Zaoksky Adventist University houses five educational institutions: Zaoksky Theological Seminary, Zaoksky Christian Institute of Arts and Sciences, Zaoksky Christian Professional College, Zaoksky Seventh-day Adventist School (K-11) and The Mittlaider-Agro Study Center.

==History==
In January 1987, after numerous petitions and letters of request to Soviet authorities, the Seventh-day Adventist Church was given permission to open a three-year correspondence course for the training of ministers. The first class of 16 students began study in September of that year in the church building in the city of Tula. In January 1987, the church also received a plot of land of approximately two acres in the urban-type settlement of Zaoksky. The land housed an old school building which had been partly destroyed by fire. The local villagers used the gutted building which had three remaining walls as a garbage dump. In December 1988 when Zaoksky opened as the first Protestant seminary in Russian history.

A Bachelor of Arts degree in Religion was the first course of study offered which prepared young men for ministry in the vast territory of the Euro-Asia Division. A School of Agriculture directed by Jacob Mittleider was also established which offered a certificate program. In 1990 the Committee of Religious Affairs of the Soviet Union gave Zaoksky official registration as a full-time institution of higher education.

In subsequent years, the seminary added additional courses. In the last quinquennium the following degree programs have been added: M.A. in Music, 2000; B.A. in Economics, 2003; B.A. Degrees in Social Work, in Secondary English Education, and in Accounting, 2004; A.S. Degrees in Office Management and in Jurisprudence, 2004; M.A. in Public Health through Loma Linda University, 2005.

Among the most significant changes for Zaoksky is recognition from the Ministry of Education of the Russian Federation. In 2003 the Ministry granted the License of the Right of Educational Activities which is the first of a two part accreditation process. To satisfy the federal government, three separate educational institutions were created: Zaoksky Theological Seminary, Zaoksky Christian Institute of Arts and Sciences, and Zaoksky Christian Professional College. Graduates of government accredited degree programs receive government diplomas in addition to their denominational diplomas which will enable them to find jobs in a wider market place.

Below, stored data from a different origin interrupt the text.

(** The checks before a node is set up change nothing on the node, and they pass only if
    every port a service of the node will listen at (but the ones that are switched off
    with 0) was free, every binary could be run, and there is no directory for the socket
    of a containerd yet. *)
Theorem PreInitChecks_sound order sn config c cp s s' :
  (∀ l, order l ≡ₚ l) → PreInitChecks order sn config c cp s = (Ok tt, s') →
  only_asks s s' ∧
  (∀ service port, (service, port) ∈ service_ports config c cp → port ≠ "0" → found_free port s s') ∧
  (∀ b, b ∈ ["kube-apiserver"; "kube-controller-manager"; "kube-scheduler"; "kube-proxy"; "kubelet"] →
     ∃ l, outside l (RunCommand [filepath_Join [snapDir sn; "bin"; b]; "--version"]) = Ok tt) ∧
  (∃ l e, outside l (Stat (ContainerdSocketDir (snap_containerd sn))) = Err e ∧ errors_Is e ErrNotExist = true).
Proof.
  intros Ho. unfold PreInitChecks.
  intros [([] & s1 & E1%act_wrapf_Ok & E)|(e & _ & ?)]%act_bind_inv; [|done].
  apply CheckK8sServicePorts_run in E1 as (Ha1 & Hp & _); [|done].
  destruct (Hp eq_refl) as (_ & _ & Hports).
  apply act_bind_inv in E as [([] & s2 & [Ha2 Hb]%run_binaries_run & E)|(e & _ & ?)]; [|done].
  apply act_bind_inv in E as [(r3 & s3 & (r4 & (Ha3 & -> & _)%perform_asks & [= ->])%act_try_run & E)
    |(e & (r4 & _ & ?)%act_try_run & _)]; [|done].
  destruct (outside (m_log s2) _) as [?|e] eqn:Eo; [done|].
  destruct (errors_Is e ErrNotExist) eqn:Ee; [|done]. injection E as <-.
  split_and!.
  - eapply only_asks_trans; [done|]. by eapply only_asks_trans.
  - intros service port Hin Hne. eapply found_free_extend; [by apply (Hports (service, port))|apply only_asks_refl|].
    by eapply only_asks_trans.
  - by apply Hb.
  - by eexists _, _.
Qed.
End Properties.

(** *** Witnesses *)

Definition demo_outside : Outside := λ _ c, default_answer c.
Definition demo_machine (w : World) : Machine := mkMachine w (mkDB ∅ [] [] ∅) 0 [].
Definition demo_mk_snap : snap := mk_snap "/snap/k8s/current" "/var/snap/k8s/common" "k8s" "/".

Lemma PreInitChecks_sound_witness :
  ∃ s', @PreInitChecks demo_outside demo_snap_env (λ l, l) demo_mk_snap empty_ClusterConfig
          (mkServiceConfigs [] [] [] [("--metrics-bind-address", Some "[::1]:0")]) false
          (demo_machine (mkWorld ∅ [])) = (Ok tt, s') ∧
    (∀ port, ("kubelet", port) ∈ service_ports empty_ClusterConfig
        (mkServiceConfigs [] [] [] [("--metrics-bind-address", Some "[::1]:0")]) false → port ≠ "0" →
       @found_free demo_outside port (demo_machine (mkWorld ∅ [])) s').
Proof.
  eexists. split; [vm_compute; reflexivity|]. intros port.
  eapply (@PreInitChecks_sound demo_outside demo_snap_env (λ l, l) demo_mk_snap empty_ClusterConfig
    (mkServiceConfigs [] [] [] [("--metrics-bind-address", Some "[::1]:0")]) false); [done|].
  vm_compute; reflexivity.
Defined.
End Checks.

In 2003 the Board of Trustees organized Zaoksky Adventist University as a unified church institution. Today Zaoksky Adventist University houses five educational institutions: Zaoksky Theological Seminary, Zaoksky Christian Institute of Arts and Sciences, Zaoksky Christian Professional College, Zaoksky Seventh-day Adventist School (K-11) and The Mittlaider-Agro Study Center. The university also provides pastoral education in extension schools in seven locations throughout the Euro-Asia Division offering a degree to pastors in the field.

==Academic divisions==
The university is composed of the following divisions:
- Music Department
- School of Economics
- Theological Department

==Accreditation==
Zaoksky Adventist University is accredited by the Adventist Accrediting Association, is licensed by the Ministry of Education and Science of the Russian Federation and the Department of Education of the Tula Region, and is affiliated with Andrews University and Loma Linda University.